À travers les créoles, le film veut rendre hommage aux « Marrons », ces esclaves fugitifs des Amériques qui lui ont légué leur esprit de résistance et leur instinct de survie. Échappés des cruelles plantations de canne à sucre, les Marrons incarnaient le refus de la servitude et une soif de liberté. Une liberté chèrement payée, au prix de terribles représailles ou d’une existence périlleuse dans un environnement inhospitalier. Sur l’eau comme dans les airs, André Gladu parcourt ces territoires marécageux d’une beauté sauvage, où se réfugièrent les bandes de Marrons, qui apprirent à y survivre au contact des Autochtones. Inspirés par le succès de la révolution haïtienne, ces fuyards ont organisé les premières grandes révoltes d’esclaves aux États-Unis au début du 19e siècle, avec à leur tête des Créoles, tels Jean Saint-Malo et Charles Deslondes.

Pour raconter cette histoire de souffrances et de lutte d’émancipation, Marron utilise un matériel iconographique d’une grande richesse : dessins, gravures anciennes, photographies et extraits d’archives font revivre éloquemment le passé, le tout mis en parallèle avec des images actuelles.
L’esprit marron de résistance perdure par la fête du Mardi Gras, toujours bien vivace dans la localité rurale créole de Soileau.
Chaque printemps, costumes et musique perpétuent cette tradition carnavalesque héritée des premiers colons français et colorée d’une touche africaine.
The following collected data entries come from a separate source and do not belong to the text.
(** [input_reader]: the positions read (from the file, or drawn at random) are
    the argument; they are returned as they are, and only their number enters
    the state.  The previous state is overwritten. *)
Definition input_reader (self : csp) (qcolumns : list Z) : list Z * csp :=
  let n := len_list qcolumns in
  (qcolumns, Csp (init_domains n) (init_constraints n)).

(** ** Consistency check *)

Definition conflict (current_var current_val : Z) (item : Z * Z) : bool :=
  let '(assigned_var, assigned_val) := item in
  (assigned_val =? current_val)
  || (Z.abs (assigned_val - current_val) =? Z.abs (assigned_var - current_var)).

(** The loop returns [False] at the first conflicting item. *)
Definition check_consistency (current_var current_val : Z)
    (assignment : gmap Z Z) : bool :=
  forallb (λ item, negb (conflict current_var current_val item))
          (map_to_list assignment).

(** ** Variable ordering *)

Definition unassigned_variables (ds : gmap Z (list Z)) (assignment : gmap Z Z)
    : list Z :=
  List.filter (λ variable, bool_decide (assignment !! variable = None))
              (range (len_dict ds)).

(** Lexicographic [<] on the key tuples [(len, -variable)]. *)
Definition key_lt (k1 k2 : Z * Z) : bool :=
  (k1.1 <? k2.1) || ((k1.1 =? k2.1) && (k1.2 <? k2.2)).

(** [min(..., key=...)] keeps the first item among those of least key. *)
Fixpoint min_from {A : Type} (best : A * (Z * Z)) (l : list (A * (Z * Z))) : A :=
  match l with
  | [] => best.1
  | item :: l' => if key_lt item.2 best.2 then min_from item l'
                  else min_from best l'
  end.

Definition py_min {A : Type} (l : list (A * (Z * Z))) : res A :=
  match l with
  | [] => Raise ValueError
  | item :: l' => Ret (min_from item l')
  end.

Definition mrv_key (ds : gmap Z (list Z)) (variable : Z) : res (Z * (Z * Z)) :=
  d ← getitem ds variable; Ret (variable, (len_list d, - variable)).

Definition select_unassigned (ds : gmap Z (list Z)) (assignment : gmap Z Z)
    : res Z :=
  keyed ← mapM (mrv_key ds) (unassigned_variables ds assignment);
  py_min keyed.

(** ** Value ordering *)

(** [calculate_lcv]: the two nested loops, with the counter threaded. *)
Definition count_compatible (adjacent_variable : Z) (extended : gmap Z Z)
    (d : list Z) (compatibility_count : Z) : Z :=
  fold_left (λ count possible_value,
               if check_consistency adjacent_variable possible_value extended
               then count + 1 else count)
            d compatibility_count.

Definition calculate_lcv (ds : gmap Z (list Z)) (selected_variable : Z)
    (current_assignment : gmap Z Z) (value : Z) : res Z :=
  foldM (λ compatibility_count adjacent_variable,
           if bool_decide (adjacent_variable ≠ selected_variable)
              && bool_decide (current_assignment !! adjacent_variable = None)
           then d ← getitem ds adjacent_variable;
                Ret (count_compatible adjacent_variable
                       (<[selected_variable := value]> current_assignment)
                       d compatibility_count)
           else Ret compatibility_count)
        (range (len_dict ds)) 0.

(** [sorted(l, key=f, reverse=True)]: every key is computed once, in list
    order; the sort is stable, also when reversed, so an item goes in front of
    the items of the same key that followed it in [l]. *)
Fixpoint insert_desc {A : Type} (item : A * Z) (l : list (A * Z)) : list (A * Z) :=
  match l with
  | [] => [item]
  | other :: l' => if item.2 <? other.2 then other :: insert_desc item l'
                   else item :: l
  end.

Definition sort_desc {A : Type} (l : list (A * Z)) : list (A * Z) :=
  foldr insert_desc [] l.

Definition sorted_reverse {A : Type} (key : A → res Z) (l : list A) : res (list A) :=
  keyed ← mapM (λ x, k ← key x; Ret (x, k)) l;
  Ret (map fst (sort_desc keyed)).

Definition prioritize_domain_values (ds : gmap Z (list Z)) (selected_variable : Z)
    (current_assignment : gmap Z Z) : res (list Z) :=
  d ← getitem ds selected_variable;
  sorted_reverse (calculate_lcv ds selected_variable current_assignment) d.

(** ** Arc revision and the AC-3 loop *)

(** [list.remove(v)]: drops the first occurrence, [ValueError] when absent. *)
Fixpoint list_remove (v : Z) (l : list Z) : res (list Z) :=
  match l with
  | [] => Raise ValueError
  | w :: l' => if v =? w then Ret l' else l'' ← list_remove v l'; Ret (w :: l'')
  end.

(** The condition of line 98, as written: the outer [all] ranges over the
    domain of [variable_y], and so does the [any] inside it (its own
    [value_y] hides the outer one). *)
Definition no_compatible (value_x : Z) (dy : list Z) : bool :=
  forallb (λ _ : Z, negb (existsb (λ value_y, value_x =? value_y) dy)) dy.

(** The loop of [revise_domains] over the copy [values] of the domain of
    [variable_x]; both domains are read from the store at each round. *)
Fixpoint revise_loop (variable_x variable_y : Z) (values : list Z)
    (ds : gmap Z (list Z)) (domain_updated : bool) : res (bool * gmap Z (list Z)) :=
  match values with
  | [] => Ret (domain_updated, ds)
  | value_x :: rest =>
      dy ← getitem ds variable_y;
      if no_compatible value_x dy then
        dx ← getitem ds variable_x;
        dx' ← list_remove value_x dx;
        revise_loop variable_x variable_y rest (<[variable_x := dx']> ds) true
      else revise_loop variable_x variable_y rest ds domain_updated
  end.

Definition revise_domains (ds : gmap Z (list Z)) (variable_x variable_y : Z)
    : res (bool * gmap Z (list Z)) :=
  dx ← getitem ds variable_x;
  revise_loop variable_x variable_y dx ds false.

(** The arcs appended to the queue after a change (lines 119 to 121). *)
Definition requeue (cs : list (Z * Z)) (current_var next_var : Z) : list (Z * Z) :=
  map (λ c : Z * Z, (c.1, current_var))
      (List.filter (λ c : Z * Z, bool_decide (c.1 ≠ next_var)) cs).

Fixpoint ac3_loop (fuel : nat) (cs : list (Z * Z)) (constraints_queue : list (Z * Z))
    (ds : gmap Z (list Z)) : res (bool * gmap Z (list Z)) :=
  match fuel with
  | O => OutOfFuel
  | S fuel' =>
      match constraints_queue with
      | [] => Ret (true, ds)
      | (current_var, next_var) :: queue' =>
          '(changed, ds') ← revise_domains ds current_var next_var;
          if changed : bool then
            dx ← getitem ds' current_var;
            match dx with
            | [] => Ret (false, ds')
            | _ :: _ =>
                ac3_loop fuel' cs (queue' ++ requeue cs current_var next_var) ds'
            end
          else ac3_loop fuel' cs queue' ds'
      end
  end.

(** Sum of the lengths of all domains. *)
Definition total_size (ds : gmap Z (list Z)) : nat :=
  map_fold (λ (_ : Z) (d : list Z) (acc : nat), (length d + acc)%nat) 0%nat ds.

(** A number of rounds that the loop cannot exceed: every round takes one arc
    off the queue, and puts back at most [len(constraints)] arcs when it has
    removed a value. *)
Definition ac3_fuel (self : csp) : nat :=
  S (length (constraints self) + total_size (domains self) * length (constraints self)).

Definition apply_arcconsistency_algorithm (self : csp) : res (bool * csp) :=
  '(ok, ds') ← ac3_loop (ac3_fuel self) (constraints self) (constraints self)
                         (domains self);
  Ret (ok, Csp ds' (constraints self)).

(** ** Backtracking search *)

(** The [for] loop of [attempt_solution]; [rec] is the recursive call.  The
    assignment is one dict mutated in place: each result carries the returned
    value and the contents of that dict on return. *)
Fixpoint try_values (rec : gmap Z Z → res (option (gmap Z Z) * gmap Z Z))
    (next_variable : Z) (viable_values : list Z) (current_assignment : gmap Z Z)
    : res (option (gmap Z Z) * gmap Z Z) :=
  match viable_values with
  | [] => Ret (None, current_assignment)
  | possible_value :: rest =>
      if check_consistency next_variable possible_value current_assignment then
        '(found, a) ← rec (<[next_variable := possible_value]> current_assignment);
        match found with
        | Some potential_solution => Ret (Some potential_solution, a)
        | None =>
            a' ← delitem a next_variable;
            try_values rec next_variable rest a'
        end
      else try_values rec next_variable rest current_assignment
  end.

Fixpoint attempt_solution (fuel : nat) (ds : gmap Z (list Z))
    (current_assignment : gmap Z Z) : res (option (gmap Z Z) * gmap Z Z) :=
  match fuel with
  | O => OutOfFuel
  | S fuel' =>
      if len_dict current_assignment =? len_dict ds
      then Ret (Some current_assignment, current_assignment)
      else
        next_variable ← select_unassigned ds current_assignment;
        viable_values ← prioritize_domain_values ds next_variable current_assignment;
        try_values (attempt_solution fuel' ds) next_variable viable_values
                   current_assignment
  end.

(** Depth of the recursion: one call per variable, and the last one. *)
Definition search_fuel (ds : gmap Z (list Z)) : nat := S (size ds).

(** ** The entry point *)

(** A local variable of [resolve_nqueens] that only some paths assign. *)
Inductive local (A : Type) : Type := Unbound | Bound (a : A).
Arguments Unbound {A}.
Arguments Bound {A} a.

(** Lines 202 to 204: the value of [solution_assignment] after them. *)
Definition search_phase (self : csp) : res (local (option (gmap Z Z))) :=
  '(ok, self') ← apply_arcconsistency_algorithm self;
  if ok : bool then
    '(solution_assignment, _) ←
      attempt_solution (search_fuel (domains self')) (domains self') ∅;
    Ret (Bound solution_assignment)
  else Ret Unbound.
(** * Decoders of the GGUF and GGLA model containers (package llm)

    A shallow embedding of [llm/gguf.go] and [llm/ggla.go].  The stream is an
    explicit state (the bytes of the file and the tracked offset), Go's
    fixed-width integers are [Z] with their wrap-around written out, the
    metadata store is a finite map from strings to dynamically typed values,
    and run-time panics are a result of their own. *)

From Stdlib Require Import ZArith Lia List Strings.String Strings.Byte.
From stdpp Require Import base option list gmap strings.
Import ListNotations.
Set Warnings "-register-all".
Local Open Scope Z_scope.

(** ** Go primitives used by both decoders *)
Module Go.

(** [uintN(x)] and [intN(x)]: conversion to a [w]-bit type. *)
Definition wrap (w x : Z) : Z := x mod 2 ^ w.
Definition swrap (w x : Z) : Z := (x + 2 ^ (w - 1)) mod 2 ^ w - 2 ^ (w - 1).

Definition uint32 := wrap 32.
Definition uint64 := wrap 64.
Definition int64 := swrap 64.

(** [binary.ByteOrder]: the two orders of encoding/binary. *)
Inductive ByteOrder := LittleEndian | BigEndian.

Definition byte_val (b : byte) : Z := Z.of_N (Byte.to_N b).

Fixpoint le_uint (bs : list byte) : Z :=
  match bs with
  | [] => 0
  | b :: bs' => byte_val b + 256 * le_uint bs'
  end.

Definition uint_of (bo : ByteOrder) (bs : list byte) : Z :=
  match bo with
  | LittleEndian => le_uint bs
  | BigEndian => le_uint (rev bs)
  end.

Inductive error :=
| EOF                               (* io.EOF *)
| ErrUnexpectedEOF                  (* io.ErrUnexpectedEOF *)
| ErrSeek                           (* seek to an invalid position *)
| ErrInvalidType (vtype : Z)        (* "invalid type: %d" *)
| ErrInvalidArrayType (atype : Z)   (* "invalid array type: %d" *)
| ErrInvalidVersion.                (* "invalid version" *)

Inductive panic :=
| PanicTruncate                     (* bytes.Buffer: truncation out of range *)
| PanicDivide.                      (* integer divide by zero *)

(** Modelled from the spec: the seekable-stream wrapper [readSeekOffset] is
    declared outside the two decoder files.  It is "a seekable byte source
    exposing current absolute offset, sequential reads of N bytes, and
    absolute/relative seeks": the bytes of the source and the offset the
    wrapper tracks, which is also the position of the source. *)
Record readSeekOffset := { data : list byte; offset : Z }.

Definition at_offset (r : readSeekOffset) (o : Z) : readSeekOffset :=
  {| data := data r; offset := o |}.

(** The bytes from the current position to the end of the source. *)
Definition rest (r : readSeekOffset) : list byte :=
  drop (Z.to_nat (offset r)) (data r).

Definition advance (r : readSeekOffset) (n : nat) : readSeekOffset :=
  at_offset r (offset r + Z.of_nat n).

(** [io.ReadFull] of an [n]-byte buffer: all of it, or an error after
    consuming what was left ([io.EOF] when nothing was). *)
Definition ReadFull (n : nat) (r : readSeekOffset)
  : (error + list byte) * readSeekOffset :=
  let avail := rest r in
  if (n <=? length avail)%nat then (inr (take n avail), advance r n)
  else (inl (if (length avail =? 0)%nat then EOF else ErrUnexpectedEOF),
        advance r (length avail)).

(** [binary.Read] into an unsigned integer of [n] bytes. *)
Definition binary_Read (bo : ByteOrder) (n : nat) (r : readSeekOffset)
  : (error + Z) * readSeekOffset :=
  match ReadFull n r with
  | (inr bs, r') => (inr (uint_of bo bs), r')
  | (inl err, r') => (inl err, r')
  end.

(** [io.CopyN(&b, r, n)] into a fresh [bytes.Buffer]: for [n <= 0] the
    limited reader is at its end at once, nothing is copied and no error is
    reported; a short copy reports [io.EOF]. *)
Definition CopyN (n : Z) (r : readSeekOffset)
  : (error + list byte) * readSeekOffset :=
  if n <=? 0 then (inr [], r)
  else
    let avail := rest r in
    if n <=? Z.of_nat (length avail)
    then (inr (take (Z.to_nat n) avail), advance r (Z.to_nat n))
    else (inl EOF, advance r (length avail)).

Inductive whence := SeekStart | SeekCurrent | SeekEnd.

(** Modelled from the spec: [Seek] of the stream wrapper.  A target
    position that is negative or does not fit a signed 64-bit integer is
    refused and leaves the stream where it was; any other target, also one
    past the end of the source, becomes the new offset. *)
Definition Seek (off : Z) (w : whence) (r : readSeekOffset)
  : option error * readSeekOffset :=
  let target :=
    match w with
    | SeekStart => off
    | SeekCurrent => offset r + off
    | SeekEnd => Z.of_nat (length (data r)) + off
    end in
  if (0 <=? target) && (target <? 2 ^ 63) then (None, at_offset r target)
  else (Some ErrSeek, r).

(** Results of code that may panic. *)
Inductive res (A : Type) :=
| Ret (a : A) (r : readSeekOffset)
| Panic (p : panic).
Arguments Ret {A} a r.
Arguments Panic {A} p.

Definition M (A : Type) : Type := readSeekOffset -> res A.

Definition ret {A} (a : A) : M A := fun r => Ret a r.

Definition bind {A B} (m : M A) (k : A -> M B) : M B :=
  fun r => match m r with
           | Ret a r' => k a r'
           | Panic p => Panic p
           end.

(** An operation that cannot panic. *)
Definition lift {A} (f : readSeekOffset -> A * readSeekOffset) : M A :=
  fun r => let '(a, r') := f r in Ret a r'.

(** Code that returns at the first error: [if err != nil { return err }]. *)
Definition E (A : Type) : Type := readSeekOffset -> (error + A) * readSeekOffset.

Definition eret {A} (a : A) : E A := fun r => (inr a, r).

Definition ebind {A B} (m : E A) (k : A -> E B) : E B :=
  fun r => match m r with
           | (inr a, r') => k a r'
           | (inl err, r') => (inl err, r')
           end.

Definition seek (off : Z) (w : whence) : E unit :=
  fun r => match Seek off w r with
           | (None, r') => (inr tt, r')
           | (Some err, r') => (inl err, r')
           end.

End Go.

Export Go.

Notation "x <- m ;; k" := (bind m (fun x => k))
  (at level 100, m at next level, right associativity).
Notation "x <-? m ;; k" := (ebind m (fun x => k))
  (at level 100, m at next level, right associativity).

(** ** Data shared by the decoders *)

(** A metadata value, [any] in the source: one variant per type the decoders
    store.  Floats are kept as their IEEE bit patterns. *)
Inductive value :=
| VUint8 (x : Z) | VInt8 (x : Z)
| VUint16 (x : Z) | VInt16 (x : Z)
| VUint32 (x : Z) | VInt32 (x : Z)
| VUint64 (x : Z) | VInt64 (x : Z)
| VFloat32 (bits : Z) | VFloat64 (bits : Z)
| VBool (b : bool)
| VString (s : string)
| VArray (a : list value).

Abbreviation KV := (gmap string value).

Record tensor := {
  Name : string;
  Kind : Z;
  t_offset : Z;
  Shape : list Z
}.

(** The methods [size] and [parameters] of [tensor] are declared outside the
    two decoder files; the decoders are parametrised by them.  Both return a
    [uint64]. *)
Record SizeOracle := {
  tensor_size : tensor -> Z;
  tensor_parameters : tensor -> Z
}.

Definition is_array (v : value) : bool :=
  match v with VArray _ => true | _ => false end.

(** ** Format A: [llm/gguf.go] *)
Module GGUF.

Record counts := { NumTensor : Z; NumKV : Z }.

Record containerGGUF := {
  bo : ByteOrder;
  Version : Z;
  V1 : counts;     (* two uint32 *)
  V2 : counts      (* two uint64 *)
}.

Definition ggufTypeUint8 : Z := 0.
Definition ggufTypeInt8 : Z := 1.
Definition ggufTypeUint16 : Z := 2.
Definition ggufTypeInt16 : Z := 3.
Definition ggufTypeUint32 : Z := 4.
Definition ggufTypeInt32 : Z := 5.
Definition ggufTypeFloat32 : Z := 6.
Definition ggufTypeBool : Z := 7.
Definition ggufTypeString : Z := 8.
Definition ggufTypeArray : Z := 9.
Definition ggufTypeUint64 : Z := 10.
Definition ggufTypeInt64 : Z := 11.
Definition ggufTypeFloat64 : Z := 12.

Record modelGGUF := {
  container : containerGGUF;
  kv : KV;
  tensors : list tensor;
  parameters : Z
}.

Definition newModelGGUF (c : containerGGUF) : modelGGUF :=
  {| container := c; kv := ∅; tensors := []; parameters := 0 |}.

Definition modelNumTensor (c : containerGGUF) : Z :=
  if Version c =? 1 then uint64 (NumTensor (V1 c)) else NumTensor (V2 c).

Definition modelNumKV (c : containerGGUF) : Z :=
  if Version c =? 1 then uint64 (NumKV (V1 c)) else NumKV (V2 c).

(** The scalar readers declare a zero variable, call [binary.Read] on it and
    return it, whatever [binary.Read] reported. *)
Definition read_uint (bo : ByteOrder) (n : nat) (r : readSeekOffset)
  : Z * readSeekOffset :=
  match binary_Read bo n r with
  | (inr x, r') => (x, r')
  | (inl _, r') => (0, r')
  end.

Definition readU8 (bo : ByteOrder) : M Z := lift (read_uint bo 1).
Definition readI8 (bo : ByteOrder) : M Z := x <- readU8 bo;; ret (swrap 8 x).
Definition readU16 (bo : ByteOrder) : M Z := lift (read_uint bo 2).
Definition readI16 (bo : ByteOrder) : M Z := x <- readU16 bo;; ret (swrap 16 x).
Definition readU32 (bo : ByteOrder) : M Z := lift (read_uint bo 4).
Definition readI32 (bo : ByteOrder) : M Z := x <- readU32 bo;; ret (swrap 32 x).
Definition readU64 (bo : ByteOrder) : M Z := lift (read_uint bo 8).
Definition readI64 (bo : ByteOrder) : M Z := x <- readU64 bo;; ret (swrap 64 x).
Definition readF32 (bo : ByteOrder) : M Z := readU32 bo.
Definition readF64 (bo : ByteOrder) : M Z := readU64 bo.
Definition readBool (bo : ByteOrder) : M bool :=
  x <- readU8 bo;; ret (negb (x =? 0)).

(** [b.Truncate(n)] of [bytes.Buffer]. *)
Definition Truncate (b : list byte) (n : Z) : M (list byte) :=
  if n =? 0 then ret []
  else if (n <? 0) || (Z.of_nat (length b) <? n) then fun _ => Panic PanicTruncate
  else ret (take (Z.to_nat n) b).

Definition readStringV1 (bo : ByteOrder) : M (error + string) :=
  nameLength <- lift (read_uint bo 4);;
  b <- lift (CopyN (int64 nameLength));;
  match b with
  | inl err => ret (inl err)
  | inr b =>
      (* gguf v1 strings are null-terminated *)
      b' <- Truncate b (Z.of_nat (length b) - 1);;
      ret (inr (string_of_list_byte b'))
  end.

Definition readString (c : containerGGUF) : M (error + string) :=
  if Version c =? 1 then readStringV1 (bo c)
  else
    nameLength <- lift (read_uint (bo c) 8);;
    b <- lift (CopyN (int64 nameLength));;
    match b with
    | inl err => ret (inl err)
    | inr b => ret (inr (string_of_list_byte b))
    end.

Definition ok {A} (f : A -> value) (m : M A) : M (error + value) :=
  x <- m;; ret (inr (f x)).

Definition str (m : M (error + string)) : M (error + value) :=
  s <- m;;
  match s with
  | inl err => ret (inl err)
  | inr s => ret (inr (VString s))
  end.

(** The element switch of [readArrayV1]. *)
Definition readElemV1 (bo : ByteOrder) (atype : Z) : M (error + value) :=
  if atype =? ggufTypeUint8 then ok VUint8 (readU8 bo)
  else if atype =? ggufTypeInt8 then ok VInt8 (readI8 bo)
  else if atype =? ggufTypeUint16 then ok VUint16 (readU16 bo)
  else if atype =? ggufTypeInt16 then ok VInt16 (readI16 bo)
  else if atype =? ggufTypeUint32 then ok VUint32 (readU32 bo)
  else if atype =? ggufTypeInt32 then ok VInt32 (readI32 bo)
  else if atype =? ggufTypeFloat32 then ok VFloat32 (readF32 bo)
  else if atype =? ggufTypeBool then ok VBool (readBool bo)
  else if atype =? ggufTypeString then str (readStringV1 bo)
  else ret (inl (ErrInvalidArrayType atype)).

(** The element switch of [readArray]. *)
Definition readElem (c : containerGGUF) (atype : Z) : M (error + value) :=
  if atype =? ggufTypeUint8 then ok VUint8 (readU8 (bo c))
  else if atype =? ggufTypeInt8 then ok VInt8 (readI8 (bo c))
  else if atype =? ggufTypeUint16 then ok VUint16 (readU16 (bo c))
  else if atype =? ggufTypeInt16 then ok VInt16 (readI16 (bo c))
  else if atype =? ggufTypeUint32 then ok VUint32 (readU32 (bo c))
  else if atype =? ggufTypeInt32 then ok VInt32 (readI32 (bo c))
  else if atype =? ggufTypeUint64 then ok VUint64 (readU64 (bo c))
  else if atype =? ggufTypeInt64 then ok VInt64 (readI64 (bo c))
  else if atype =? ggufTypeFloat32 then ok VFloat32 (readF32 (bo c))
  else if atype =? ggufTypeFloat64 then ok VFloat64 (readF64 (bo c))
  else if atype =? ggufTypeBool then ok VBool (readBool (bo c))
  else if atype =? ggufTypeString then str (readString c)
  else ret (inl (ErrInvalidArrayType atype)).

(** [for i := 0; i < n; i++ { switch atype { ... } }]: the element type is
    examined once per element. *)
Fixpoint readElems (elem : M (error + value)) (n : nat) (arr : list value)
  : M (error + list value) :=
  match n with
  | O => ret (inr arr)
  | S n' =>
      v <- elem;;
      match v with
      | inl err => ret (inl err)
      | inr v => readElems elem n' (arr ++ [v])
      end
  end.

Definition readArrayV1 (bo : ByteOrder) : M (error + list value) :=
  atype <- readU32 bo;;
  n <- readU32 bo;;
  readElems (readElemV1 bo atype) (Z.to_nat n) [].

Definition readArray (c : containerGGUF) : M (error + list value) :=
  if Version c =? 1 then readArrayV1 (bo c)
  else
    atype <- readU32 (bo c);;
    n <- readU64 (bo c);;
    readElems (readElem c atype) (Z.to_nat n) [].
Un rituel festif visant à transmettre des valeurs de solidarité sociale, mais aussi un esprit de dérision face aux puissants et à l’ordre établi.
La langue française créole, elle, survit difficilement, perdue pour des générations d’écoliers à qui on avait interdit de la parler, associée à la pauvreté et à la honte dans l’esprit des Louisianais eux-mêmes.

Marron illustre la difficulté de transmettre cette culture aux jeunes, mais aussi les efforts de certains éducateurs pour que les générations d’aujourd’hui se la réapproprient.

L’espoir, il s’incarne dans une classe d’immersion française animée avec un enthousiasme contagieux par un enseignant québécois d’origine haïtienne, Schubert Dauphin. On voit avec émotion ses petits élèves prendre contact avec la langue française ainsi qu’avec les traditions musicales afro-antillaises grâce au chant et à la danse.
Remontant la piste d’une culture qu’il a lui-même découverte grâce à des musiciens, André Gladu filme les clubs, salles de danse et églises où s’entend encore ce son créole. Ultime retranchement d’une communauté minoritaire à laquelle interdits et discrimination raciale n’ont rien laissé d’autre, la musique est devenue l’expression par excellence de la culture créole. Pèlerinage à la fois subjectif et historique, Marron est littéralement porté par cette musique. L’âme créole s’y manifeste à travers l’accordéon et les chansons senties du poète populaire Joseph Mouton ; le souffle du clarinettiste Michael White capture la détresse et la joie, la souffrance et le courage des Marrons.
Retracer l’histoire de la culture créole en Louisiane et son esprit marron, c’est aussi remonter à la source du jazz, du blues, du gospel, des negro spirituals. C’est écouter le Père Jerome Ledoux, curé de la plus vieille paroisse catholique afro-américaine des États-Unis et éloquent gardien de la mémoire des Marrons, évoquer les dimanches soirs à Congo Square, au 19e siècle : pendant cette brève pause dominicale, les esclaves, en vertu du Code noir, étaient tempora i rement libérés de leur état de servitude. Des moments magiques où tous, affranchis et esclaves confondus, pouvaient renouer avec la musique de leurs origines.

Lui-même fruit du métissage, mariage inédit de rythmes africains et de traditions européennes, le jazz a perpétué l’esprit de liberté acquis des Marrons en transgressant les codes musicaux et en incarnant l’idéal de société juste et égalitaire à laquelle ils aspiraient.

Avec ce fascinant voyage musical et historique dans l’âme créole et dans l’héritage des Marrons, André Gladu témoigne de la richesse d’une culture injustement négligée. Le documentariste redonne la place qui lui est due dans l’Histoire à cette communauté qui a su transcender ses souffrances dans la musique. Marron est une touchante et inspirante célébration de la différence culturelle, dans un monde qui tend de plus en plus à les gommer.